(** The delivery callback of the GOAWAY: the one place where a frame is
    written past PENDING. *)
Lemma advancesW_onGoawayAck env s s' : onGoawayAck env s = Some s' → advancesW s s'.
Proof.
  unfold onGoawayAck. intros H. apply bind_Some in H as (s1 & H1 & [= <-]).
  eapply advancesW_trans; [|apply quiet_advances, quiet_scheduleLoopCallback].
  destruct (bool_decide (drainState_ s = FIRST_GOAWAY));
    [by eapply advancesW_sendGoaway|].
  destruct (bool_decide (drainState_ s = SECOND_GOAWAY)); injection H1 as <-;
    [apply advances_set_DONE | apply advancesW_refl].
Qed.

Lemma advances_onCanceled s : advances s (HQControlStream_onCanceled s).
Proof.
  unfold HQControlStream_onCanceled.
  eapply advances_trans; [apply advances_set_DONE|].
  apply quiet_advances, quiet_scheduleLoopCallback.
Qed.

(** The first dialect's header-driven transitions; they rely on the GOAWAY
    states being out of its reach. *)
Lemma advances_H1QFBV1_headersComplete env close s s' :
  version_ s = Some H1Q_FB_V1 →
  drainState_ s ≠ FIRST_GOAWAY → drainState_ s ≠ SECOND_GOAWAY →
  H1QFBV1_headersComplete env close s = Some s' → advances s s'.
Proof.
  intros Hv HF HS. unfold H1QFBV1_headersComplete. intros H.
  destruct (bool_decide (drainState_ s = DONE)) eqn:ED;
    [injection H as <-; apply advances_refl|].
  destruct close; [|injection H as <-; apply advances_refl].
  destruct (bool_decide (drainState_ s = CLOSE_SENT)) eqn:EC;
    [injection H as <-; apply advances_set_DONE|].
  apply bind_Some in H as (s1 & H1 & [= <-]).
  apply bool_decide_eq_false in ED, EC.
  destruct (bool_decide (drainState_ s = NONE)) eqn:EN.
  - apply bool_decide_eq_true in EN. pose proof (advances_drainImpl _ _ _ H1) as A1.
    assert (drainState_ s1 = PENDING) as E.
    { unfold drainImpl in H1. rewrite bool_decide_eq_true_2 in H1 by done.
      cbn [negb] in H1.
      replace (version_ (set_drainState PENDING s)) with (version_ s) in H1
        by (by destruct s).
      rewrite Hv in H1. unfold sendGoaway in H1.
      replace (version_ (set_drainState PENDING s)) with (version_ s) in H1
        by (by destruct s).
      rewrite Hv in H1. injection H1 as <-. by destruct s. }
    eapply advances_trans; [exact A1|].
    apply advances_set_drainState; rewrite ?E; [done | by intros [?|?] | done].
  - injection H1 as <-. apply bool_decide_eq_false in EN.
    apply advances_set_drainState; [by destruct (drainState_ s) | by intros [?|?] |].
    intros _. by destruct (drainState_ s).
Qed.

Lemma advances_headersComplete env close decoderPending s s' :
  drainInv s →
  headersComplete env close decoderPending s = Some s' → advances s s'.
Proof.
  intros (_ & Hinv & _). unfold headersComplete. intros H.
  apply bind_Some in H as (v & Hv & H). destruct v; cbv iota in H.
  - eapply advances_H1QFBV1_headersComplete; [done| | |done];
      intros E; rewrite Hv in Hinv; destruct Hinv as [?|?]; by auto.
  - injection H as <-. apply advances_refl.
  - destruct (findControlStream QPACK_DECODER s);
      [|injection H as <-; apply advances_refl].
    destruct decoderPending; [|injection H as <-; apply advances_refl].
    by apply quiet_advances, quiet_scheduleWrite.
Qed.

Lemma advances_checkSendingGoaway env wantsKeepalive s s' :
  checkSendingGoaway env wantsKeepalive s = Some s' → advances s s'.
Proof.
  unfold checkSendingGoaway. intros H.
  destruct (version_ s) as [[| |]|] eqn:Hv; try (injection H as <-; apply advances_refl).
  unfold H1QFBV1_checkSendingGoaway in H. apply bind_Some in H as (s1 & H1 & [= <-]).
  assert (advances s s1) as A1.
  { destruct (_ && _); [by apply advances_drainImpl in H1|].
    injection H1 as <-. apply advances_refl. }
  eapply advances_trans; [exact A1|].
  destruct (bool_decide (drainState_ s1 = CLOSE_RECEIVED)); [apply advances_set_DONE|].
  destruct (bool_decide (drainState_ s1 = PENDING)) eqn:EP; [|apply advances_refl].
  apply bool_decide_eq_true in EP.
  apply advances_set_drainState; rewrite ?EP; [done | by intros [?|?] | done].
Qed.

Lemma quiet_newTransaction env handler quicStreamId s r s' :
  newTransaction env handler quicStreamId s = Some (r, s') → quiet s s'.
Proof.
  unfold newTransaction. intros H.
  destruct (_ || _ || _); [by injection H as _ <-|].
  apply bind_Some in H as (k & _ & H).
  destruct (negb (good k)); [by injection H as _ <-|].
  destruct quicStreamId as [id|]; [|by injection H as _ <-].
  apply bind_Some in H as ([r1 s1] & H1 & H). apply core_createStreamTransport in H1.
  eapply quiet_trans; [by apply quiet_core|].
  destruct r1 as [hqStream|]; [|by injection H as _ <-].
  apply bind_Some in H as (h & _ & H). apply bind_Some in H as (s3 & H3 & [= _ <-]).
  eapply quiet_trans; [apply quiet_updStream | by eapply quiet_sock_call].
Qed.

Lemma quiet_readAvailable id s s' : readAvailable id s = Some s' → quiet s s'.
Proof.
  unfold readAvailable. intros H.
  destruct (kMaxReadsPerLoop <=? readsPerLoop_ s); [by injection H as <-|].
  apply bind_Some in H as (s1 & H1 & [= <-]).
  apply readRequestStream_spec in H1 as (C & _).
  eapply quiet_trans; [|apply quiet_scheduleLoopCallback].
  eapply quiet_trans; [|by apply quiet_core]. apply quiet_fields; by destruct s.
Qed.

Lemma quiet_sendAbortImpl r code s s' : sendAbortImpl r code s = Some s' → quiet s s'.
Proof.
  unfold sendAbortImpl. intros H.
  apply bind_Some in H as (st & _ & H). apply bind_Some in H as (id & _ & H).
  apply bind_Some in H as (s1 & H1 & [= <-]).
  eapply quiet_trans; [by eapply quiet_abortStream | apply quiet_updStream].
Qed.

Lemma quiet_readError ingressStarted id error s s' :
  readError ingressStarted id error s = Some s' → quiet s s'.
Proof.
  unfold readError. intros H. destruct error as [ec|e|e].
  - destruct (findNonDetachedStream id s) as [r|]; [|by injection H as <-].
    unfold onResetStream in H. apply quiet_sendAbortImpl in H.
    eapply quiet_trans; [apply quiet_updStream | exact H].
  - injection H as <-. apply quiet_core, core_errorOnTransactionId.
  - injection H as <-. apply quiet_core, core_errorOnTransactionId.
Qed.

Lemma advances_runLoopCallback codec s s' :
  runLoopCallback codec s = Some s' → advances s s'.
Proof.
  unfold runLoopCallback. intros H.
  assert (quiet s (set_loopCallbackScheduled false s)) as Q0
    by (apply quiet_fields; by destruct s).
  eapply advances_trans; [by apply quiet_advances|].
  destruct (dropInNextLoop_ _) as [[? err]|].
  - apply bind_Some in H as (s1 & H1 & H).
    eapply advances_trans; [by eapply advances_dropConnectionWithError
                           | by apply advances_checkForShutdown].
  - apply bind_Some in H as (s1 & H1 & H). apply core_processReadData in H1.
    apply advances_checkForShutdown in H.
    eapply advances_trans; [|exact H].
    eapply advances_trans; [|eapply advances_trans; [by apply advances_core|]].
    + apply quiet_advances, quiet_fields; by destruct s.
    + destruct (negb _); [apply quiet_advances, quiet_scheduleLoopCallback
                         | apply advances_refl].
Qed.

### DIRECTIONS
Look through the data above and return exactly the lines from the one that contains "apply bool_decide_eq_true in EP." to the one that contains "by (apply quiet_fields; by destruct s).", inclusive, with nothing else.

### SOLUTION FOR THIS EXERCISE
  apply bool_decide_eq_true in EP.
  apply advances_set_drainState; rewrite ?EP; [done | by intros [?|?] | done].
Qed.

Lemma quiet_newTransaction env handler quicStreamId s r s' :
  newTransaction env handler quicStreamId s = Some (r, s') → quiet s s'.
Proof.
  unfold newTransaction. intros H.
  destruct (_ || _ || _); [by injection H as _ <-|].
  apply bind_Some in H as (k & _ & H).
  destruct (negb (good k)); [by injection H as _ <-|].
  destruct quicStreamId as [id|]; [|by injection H as _ <-].
  apply bind_Some in H as ([r1 s1] & H1 & H). apply core_createStreamTransport in H1.
  eapply quiet_trans; [by apply quiet_core|].
  destruct r1 as [hqStream|]; [|by injection H as _ <-].
  apply bind_Some in H as (h & _ & H). apply bind_Some in H as (s3 & H3 & [= _ <-]).
  eapply quiet_trans; [apply quiet_updStream | by eapply quiet_sock_call].
Qed.

Lemma quiet_readAvailable id s s' : readAvailable id s = Some s' → quiet s s'.
Proof.
  unfold readAvailable. intros H.
  destruct (kMaxReadsPerLoop <=? readsPerLoop_ s); [by injection H as <-|].
  apply bind_Some in H as (s1 & H1 & [= <-]).
  apply readRequestStream_spec in H1 as (C & _).
  eapply quiet_trans; [|apply quiet_scheduleLoopCallback].
  eapply quiet_trans; [|by apply quiet_core]. apply quiet_fields; by destruct s.
Qed.

Lemma quiet_sendAbortImpl r code s s' : sendAbortImpl r code s = Some s' → quiet s s'.
Proof.
  unfold sendAbortImpl. intros H.
  apply bind_Some in H as (st & _ & H). apply bind_Some in H as (id & _ & H).
  apply bind_Some in H as (s1 & H1 & [= <-]).
  eapply quiet_trans; [by eapply quiet_abortStream | apply quiet_updStream].
Qed.

Lemma quiet_readError ingressStarted id error s s' :
  readError ingressStarted id error s = Some s' → quiet s s'.
Proof.
  unfold readError. intros H. destruct error as [ec|e|e].
  - destruct (findNonDetachedStream id s) as [r|]; [|by injection H as <-].
    unfold onResetStream in H. apply quiet_sendAbortImpl in H.
    eapply quiet_trans; [apply quiet_updStream | exact H].
  - injection H as <-. apply quiet_core, core_errorOnTransactionId.
  - injection H as <-. apply quiet_core, core_errorOnTransactionId.
Qed.

Lemma advances_runLoopCallback codec s s' :
  runLoopCallback codec s = Some s' → advances s s'.
Proof.
  unfold runLoopCallback. intros H.
  assert (quiet s (set_loopCallbackScheduled false s)) as Q0
    by (apply quiet_fields; by destruct s).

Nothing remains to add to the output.